Infliximab has been approved by the U.S. Food and Drug Administration (FDA) for the treatment of psoriasis, Crohn's disease, ankylosing spondylitis, psoriatic arthritis, rheumatoid arthritis and ulcerative colitis. Infliximab won its initial approval by the FDA for the treatment of Crohn's disease in August 1998.
Infliximab works by binding to tumour necrosis factor alpha (TNFα). TNFα is a chemical messenger (cytokine) and a key part of the autoimmune reaction. Originally, it was assumed that Infliximab works by blocking the action of TNFα by preventing it from binding to its receptor in the cell, and for the action of infliximab in rheumatoid arthritis. This still seems to be true. However, another TNFα-neutralizing medication, etanercept (Enbrel), is worse than a placebo in Crohn's disease and thus TNFα-neutralisation is not responsible for its powerful action in the latter disease. As infliximab causes programmed cell death of TNFα-expressing activated T lymphocytes, an important cell type mediating inflammation, but Enbrel does not have this activity, now it is generally assumed that resolution of activated T cells by Infliximab explains its efficacy in Crohn's disease.
Inflixmab is an artificial antibody. It was originally developed in mice, as a mouse antibody. Because humans have immune reactions to mouse proteins, it was later developed into a human (humanized) antibody.
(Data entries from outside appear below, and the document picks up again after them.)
(** The copy that the loop looks at, and its verdict. *)
Lemma watch_spec now grace s notified plan a v :
  NoDup (DestinationID <$> p_destinations plan) → p_enabled plan = true → a ∈ p_destinations plan →
  watchAssignment now s notified plan (protectionLocked zoneinfo Local digest now grace s plan) a = Some v →
  let c := protectCopy zoneinfo Local digest now grace s plan a in
  AssignmentEnabled a = true ∧ automatic a = true ∧ vd_key v = checkpointKey (p_id plan) (DestinationID a) ∧
  (vd_healthy v = true ↔ resolved_by now notified (vd_key v) c) ∧
  (is_Some (pc_overdue_since c) → is_Some (vd_alert v)) ∧
  (vd_alert v = None → pc_overdue_since c = None ∧ (vd_healthy v = true ∨ notified !! vd_key v = None)).
Proof using.
  intros Hnd He Hin. unfold watchAssignment. destruct (AssignmentEnabled a) eqn:Ha; [|done]. destruct (automatic a) eqn:Hm; [|done]. cbn [negb orb].
  rewrite find_copy by (try done; unfold counted; by rewrite He, Ha). cbn [default].
  generalize (protectCopy zoneinfo Local digest now grace s plan a). intros c [= <-]. cbn [vd_key vd_healthy vd_alert].
  set (key := checkpointKey _ _). split_and!; try done.
  - unfold resolved_by. destruct (pc_overdue_since c); cbn [is_some negb].
    { rewrite andb_false_r. cbn. split; [|by intros [? _]]. destruct (notified !! key) as [p|]; [|done]. by destruct (future _ _). }
    rewrite andb_true_r. destruct (pc_last_capture c) as [t|]; [|cbn; split; [|naive_solver]; destruct (notified !! key) as [p|]; [by destruct (future now (al_due p))|done]].
    destruct (future now t) eqn:Ef; cbn [negb andb].
    { assert (¬ t <= now + clockSkewTolerance) as Hn by (rewrite <- future_false; congruence).
      split; [destruct (notified !! key) as [p|]; [by destruct (future now (al_due p))|done]|]. intros (_ & _ & t' & [= <-] & Ht & _). done. }
    apply future_false in Ef. destruct (notified !! key) as [p|].
    + destruct (future now (al_due p)) eqn:Ep.
      * assert (¬ al_due p <= now + clockSkewTolerance) by (rewrite <- future_false; congruence).
        split; [intros ->; split_and!; [done..|]; exists t; naive_solver|by intros (_ & -> & _)].
      * apply future_false in Ep. unfold before. destruct (Z.ltb_spec t (al_due p)); cbn [negb]; rewrite ?andb_false_r, ?andb_true_r.
        { split; [done|]. intros (_ & _ & t' & [= <-] & _ & Hp). specialize (Hp p eq_refl Ep). lia. }
        split; [intros ->; split_and!; [done..|]; exists t; naive_solver|by intros (_ & -> & _)].
    + split; [intros ->; split_and!; [done..|]; exists t; naive_solver|by intros (_ & -> & _)].
  - intros [t ->]. cbn. by eexists.
  - destruct (pc_overdue_since c); cbn [is_some]; [done|]. intros Hn. split; [done|].
    match type of Hn with (if ?r then _ else _) = _ => destruct r; [by left|by right] end.
Qed.

Lemma verdicts_spec now grace s notified v : plans_ok s → v ∈ verdicts zoneinfo Local digest now grace s notified ↔
  ∃ id plan a, Plans s !! id = Some plan ∧ p_enabled plan = true ∧ a ∈ p_destinations plan ∧
    NoDup (DestinationID <$> p_destinations plan) ∧
    watchAssignment now s notified plan (protectionLocked zoneinfo Local digest now grace s plan) a = Some v.
Proof using.
  intros Hok. unfold verdicts. rewrite list_elem_of_bind. split.
  - intros ([id plan] & Hv & Hin). apply range_list_elem in Hin. unfold watchPlan in Hv. cbn in Hv.
    destruct (p_enabled plan) eqn:He; [|by apply elem_of_nil in Hv]. apply list_elem_of_omap in Hv as (a & Ha & Hw).
    exists id, plan, a. split_and!; try done. by apply (Hok id).
  - intros (id & plan & a & Hp & He & Ha & _ & Hw). exists (id, plan). split; [|by apply range_list_elem].
    unfold watchPlan. cbn. rewrite He. apply list_elem_of_omap. by exists a.
Qed.

(** Every automatic assignment of an enabled plan is watched. *)
Lemma watched now grace s notified id plan a : Plans s !! id = Some plan → p_enabled plan = true → a ∈ p_destinations plan → plans_ok s →
  AssignmentEnabled a = true → automatic a = true → ∃ v,
    v ∈ verdicts zoneinfo Local digest now grace s notified ∧
    watchAssignment now s notified plan (protectionLocked zoneinfo Local digest now grace s plan) a = Some v.
Proof using.
  intros Hp He Hin Hok Ha Hm.
  destruct (watchAssignment now s notified plan (protectionLocked zoneinfo Local digest now grace s plan) a) as [v|] eqn:Hw.
  - exists v. split; [|done]. apply verdicts_spec; [done|]. exists id, plan, a. split_and!; try done. by apply (Hok id).
  - exfalso. unfold watchAssignment in Hw. by rewrite Ha, Hm in Hw.
Qed.

End alert_lemmas.

Section alert_changes.
Context `{!MapRange string OperationalAlert}.
Implicit Types (notified active : gmap string OperationalAlert) (vs : list verdict).

Lemma key_not_pause planID destinationID : checkpointKey planID destinationID ≠ "pause".
Proof using.
  intros E. assert (free_of "/" (checkpointKey planID destinationID) = true) as H by (by rewrite E).
  unfold checkpointKey in H. rewrite !free_of_app in H. apply andb_true_iff in H as [_ H]. by cbn in H.
Qed.

Lemma raise_fold vs m k :
  (is_Some (fold_left raise vs m !! k) ↔ is_Some (m !! k) ∨ ∃ v, v ∈ vs ∧ vd_key v = k ∧ is_Some (vd_alert v)).
Proof using.
  revert m. induction vs as [|v vs IH]; intros m; cbn [fold_left].
  { split; [by left|]. intros [?|(v & Hv & _)]; [done|]. by apply elem_of_nil in Hv. }
  rewrite IH. unfold raise. destruct (vd_alert v) as [alert|] eqn:Ev.
  - destruct (decide (vd_key v = k)) as [<-|Hne].
    + rewrite lookup_insert_eq. split; [|by left; eexists]. intros _. right. exists v. rewrite Ev. split_and!; [by left|done|by eexists].
    + rewrite lookup_insert_ne by done. split; [intros [?|(w & Hw & ?)]; [by left|right; exists w; split; [by right|done]]|].
      intros [?|(w & [->|Hw]%elem_of_cons & Hk & ?)]; [by left|done|right; by exists w].
  - split; [intros [?|(w & Hw & ?)]; [by left|right; exists w; split; [by right|done]]|].
    intros [?|(w & [->|Hw]%elem_of_cons & Hk & Ha)]; [by left|by rewrite Ev in Ha; destruct Ha|right; by exists w].
Qed.

Lemma pauseAlert_lookup reasons k : is_Some (pauseAlert reasons !! k) ↔ reasons ≠ [] ∧ k = "pause".
Proof using.
  unfold pauseAlert. destruct reasons as [|r rs]; [rewrite lookup_empty; split; [by intros [? ?]|by intros [? _]]|].
  rewrite lookup_singleton_is_Some. split; [by intros <-|by intros [_ ->]].
Qed.

(** ** The changes *)

Lemma changes_spec active notified monitored tr :
  tr ∈ changesOf active notified monitored ↔
  (tr_clear tr = false ∧ active !! tr_key tr = Some (tr_alert tr) ∧
     ∀ p, notified !! tr_key tr = Some p → alertSignature p ≠ alertSignature (tr_alert tr)) ∨
  (tr_clear tr = true ∧ active !! tr_key tr = None ∧ ∃ p, notified !! tr_key tr = Some p ∧
     ((tr_key tr = "pause" ∧ tr_alert tr = with_event p "backup_protection_resumed") ∨
      (tr_key tr ≠ "pause" ∧ monitored (tr_key tr) = true ∧ tr_alert tr = with_event p "backup_copy_resolved"))).
Proof using.
  unfold changesOf. rewrite elem_of_app, !list_elem_of_omap. split.
  - intros [([k al] & Hin & Hc)|([k al] & Hin & Hc)]; apply range_list_elem in Hin.
    + left. unfold raisedChange in Hc. cbn in Hc. destruct (notified !! k) as [p|] eqn:Ek.
      * destruct (str_eqb _ _) eqn:E; [done|]. injection Hc as <-. boolify. cbn. split_and!; [done..|]. rewrite Ek. by intros ? [= <-].
      * injection Hc as <-. cbn. split_and!; [done..|]. by rewrite Ek.
    + right. unfold clearedChange in Hc. cbn in Hc. destruct (active !! k) eqn:Ea; [done|]. cbn in Hc.
      destruct (str_eqb k "pause") eqn:Ep; [|destruct (monitored k) eqn:Em; [|done]]; injection Hc as <-; boolify; cbn; subst;
        (split_and!; [done|exact Ea|exists al; split; [done|]]); [by left|by right].
  - destruct tr as [k al []]; cbn; intros [(Hc & Ha & Hn)|(Hc & Ha & p & Hp & Hd)]; try done.
    + right. exists (k, p). split; [by apply range_list_elem|]. unfold clearedChange. cbn. rewrite Ha. cbn. unfold str_eqb.
      destruct Hd as [[-> ->]|(Hk & Hm & ->)]; [by rewrite bool_decide_true|]. by rewrite bool_decide_false, Hm.
    + left. exists (k, al). split; [by apply range_list_elem|]. unfold raisedChange. cbn. destruct (notified !! k) as [p|]; [|done].
      unfold str_eqb. by rewrite bool_decide_false by (by apply Hn).
Qed.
Because the antibodies were produced from one cell that was grown into a clone of identical cells, it is called a monoclonal antibody. Because it is a combination of mouse and human antibody, it is called a chimeric monoclonal antibody.
Infliximab was developed by Junming Le and Jan Vilcek at New York University School of Medicine and developed by Centocor.
Infliximab can cost $19,000 to $22,000 a year per patient wholesale, according to Centocor. Remicade is typically covered under major medical insurance (rather than prescription drug insurance).
Other monoclonal antibodies targeting TNFα are golimumab (Simponi), adalimumab (Humira), and certolizumab pegol (Cimzia). Etanercept also binds and inhibits the action of TNFα but is not a monoclonal antibody (it is instead a fusion of TNF-receptor and an antibody constant region).
Infliximab is administered by intravenous infusion, typically at 6-8 week intervals, and at a clinic or hospital. It cannot be administered orally, because the digestive system would destroy the drug.